Lemma ticks_capped (n : nat) (self : HUD) (rng : Rng.state) (frame : Frame) :
  (length (radar_blips self) <= 8)%nat ->
  (length (radar_blips (snd (fst (ticks n self rng frame)))) <= 8)%nat.
Proof.
  revert self rng frame. induction n as [|n IH]; intros self rng frame H; cbn; [done|].
  pose proof (draw_radar_display_capped self rng frame H) as H'.
  destruct (draw_radar_display self rng frame) as [[frame' self'] rng'].
  by apply IH.
Qed.

(** The other steps of a pass leave the contacts alone, and the reset key
    empties them. *)
Lemma update_system_metrics_blips (self : HUD) (t now cpu mem : Q) (rng : Rng.state) :
  radar_blips (fst (Telemetry.update_system_metrics self t now cpu mem rng))
  = radar_blips self.
Proof.
  unfold Telemetry.update_system_metrics.
  destruct (Telemetry.resample _ _ _ rng) as [net rng1].
  by destruct (Telemetry.resample _ _ _ rng1) as [threat rng2].
Qed.

Lemma draw_vital_signs_blips (self : HUD) (rng : Rng.state) (frame : Frame) :
  radar_blips (snd (fst (Widgets.draw_vital_signs self rng frame))) = radar_blips self.
Proof.
  unfold Widgets.draw_vital_signs. by destruct (Widgets.vital_draws rng).
Qed.

Lemma on_key_capped (self : HUD) (rng : Rng.state) (frame : Frame) (key : Z) (o : Loop.outcome) :
  (length (radar_blips self) <= 8)%nat ->
  Loop.on_key self rng frame key = Ok o ->
  (length (radar_blips (Loop.state_of o)) <= 8)%nat.
Proof.
  intros H. unfold Loop.on_key.
  destruct (key =? 113); [by intros [= <-]|].
  destruct (key =? 109).
  - unfold Loop.cycle_mode.
    destruct (Loop.index _ _) as [k|]; [|done]. cbn.
    destruct (getitem _ _) as [mode|]; [|done]. by intros [= <-].
  - destruct (key =? 114); intros [= <-]; cbn; [lia|done].
Qed.

(** Every registered widget keeps the cap. *)
Lemma widget_capped (name : string) (draw : widget)
    (self : HUD) (rng : Rng.state) (clock : Clock) (frame : Frame) :
  (name, draw) ∈ hud_elements ->
  (length (radar_blips self) <= 8)%nat ->
  (length (radar_blips (snd (fst (draw self rng clock frame)))) <= 8)%nat.
Proof.
  intros Hin H. unfold hud_elements in Hin.
  repeat (apply elem_of_cons in Hin as [[= -> ->]|Hin]);
    [..|by apply elem_of_nil in Hin];
    first [ by apply draw_radar_display_capped
          | by rewrite draw_vital_signs_blips
          | done ].
Qed.

Lemma draw_elements_capped (elements : list (string * widget))
    (self : HUD) (rng : Rng.state) (clock : Clock) (frame : Frame)
    (frame' : Frame) (self' : HUD) (rng' : Rng.state) :
  elements ⊆ hud_elements ->
  (length (radar_blips self) <= 8)%nat ->
  Loop.draw_elements elements self rng clock frame = Ok (frame', self', rng') ->
  (length (radar_blips self') <= 8)%nat.
Proof.
  revert self rng frame.
  induction elements as [|[name draw] rest IH]; intros self rng frame Hsub H;
    cbn [Loop.draw_elements].
  - by intros [= _ <- _].
  - unfold Loop.call. destruct (Numpy.blit_fits name frame); [|done]. cbn [bind].
    pose proof (widget_capped name draw self rng clock frame) as Hw.
    destruct (draw self rng clock frame) as [[frame1 self1] rng1].
    apply IH.
    + intros e He. apply Hsub. by right.
    + apply Hw; [|done]. apply Hsub. by left.
Qed.

Lemma iteration_capped (self : HUD) (rng : Rng.state) (i : Loop.Input) (o : Loop.outcome) :
  (length (radar_blips self) <= 8)%nat ->
  Loop.iteration self rng i = Ok o ->
  (length (radar_blips (Loop.state_of o)) <= 8)%nat.
Proof.
  intros H. unfold Loop.iteration.
  destruct (Loop.ret i); cbn [negb]; [|by intros [= <-]].
  pose proof (update_system_metrics_blips (set_frame_count (frame_count self + 1) self)
    (Loop.current_time i) (Loop.metrics_now i) (Loop.cpu_percent i)
    (Loop.memory_percent i) rng) as Hm.
  destruct (Telemetry.update_system_metrics _ _ _ _ _ rng) as [self1 rng1].
  cbn in Hm.
  destruct (Hands.process_hands _ _) as [fg|]; [|done]. cbn [bind].
  pose proof (draw_elements_capped hud_elements self1 rng1 (Loop.clock i) fg.1) as Hd.
  destruct (Loop.draw_elements hud_elements self1 rng1 _ _) as [[[frame2 self2] rng2]|];
    [|done].
  cbn [bind]. apply on_key_capped. eapply Hd; [done| |done]. by rewrite Hm.
Qed.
= = = =
**Instructions to follow**
Within the material above, the line with "(frame' : Frame)" opens the range and the line with "pose proof (update_system_metrics_blips" closes it; reproduce that range word for word.

**Task answer**
    (frame' : Frame) (self' : HUD) (rng' : Rng.state) :
  elements ⊆ hud_elements ->
  (length (radar_blips self) <= 8)%nat ->
  Loop.draw_elements elements self rng clock frame = Ok (frame', self', rng') ->
  (length (radar_blips self') <= 8)%nat.
Proof.
  revert self rng frame.
  induction elements as [|[name draw] rest IH]; intros self rng frame Hsub H;
    cbn [Loop.draw_elements].
  - by intros [= _ <- _].
  - unfold Loop.call. destruct (Numpy.blit_fits name frame); [|done]. cbn [bind].
    pose proof (widget_capped name draw self rng clock frame) as Hw.
    destruct (draw self rng clock frame) as [[frame1 self1] rng1].
    apply IH.
    + intros e He. apply Hsub. by right.
    + apply Hw; [|done]. apply Hsub. by left.
Qed.

Lemma iteration_capped (self : HUD) (rng : Rng.state) (i : Loop.Input) (o : Loop.outcome) :
  (length (radar_blips self) <= 8)%nat ->
  Loop.iteration self rng i = Ok o ->
  (length (radar_blips (Loop.state_of o)) <= 8)%nat.
Proof.
  intros H. unfold Loop.iteration.
  destruct (Loop.ret i); cbn [negb]; [|by intros [= <-]].
  pose proof (update_system_metrics_blips (set_frame_count (frame_count self + 1) self)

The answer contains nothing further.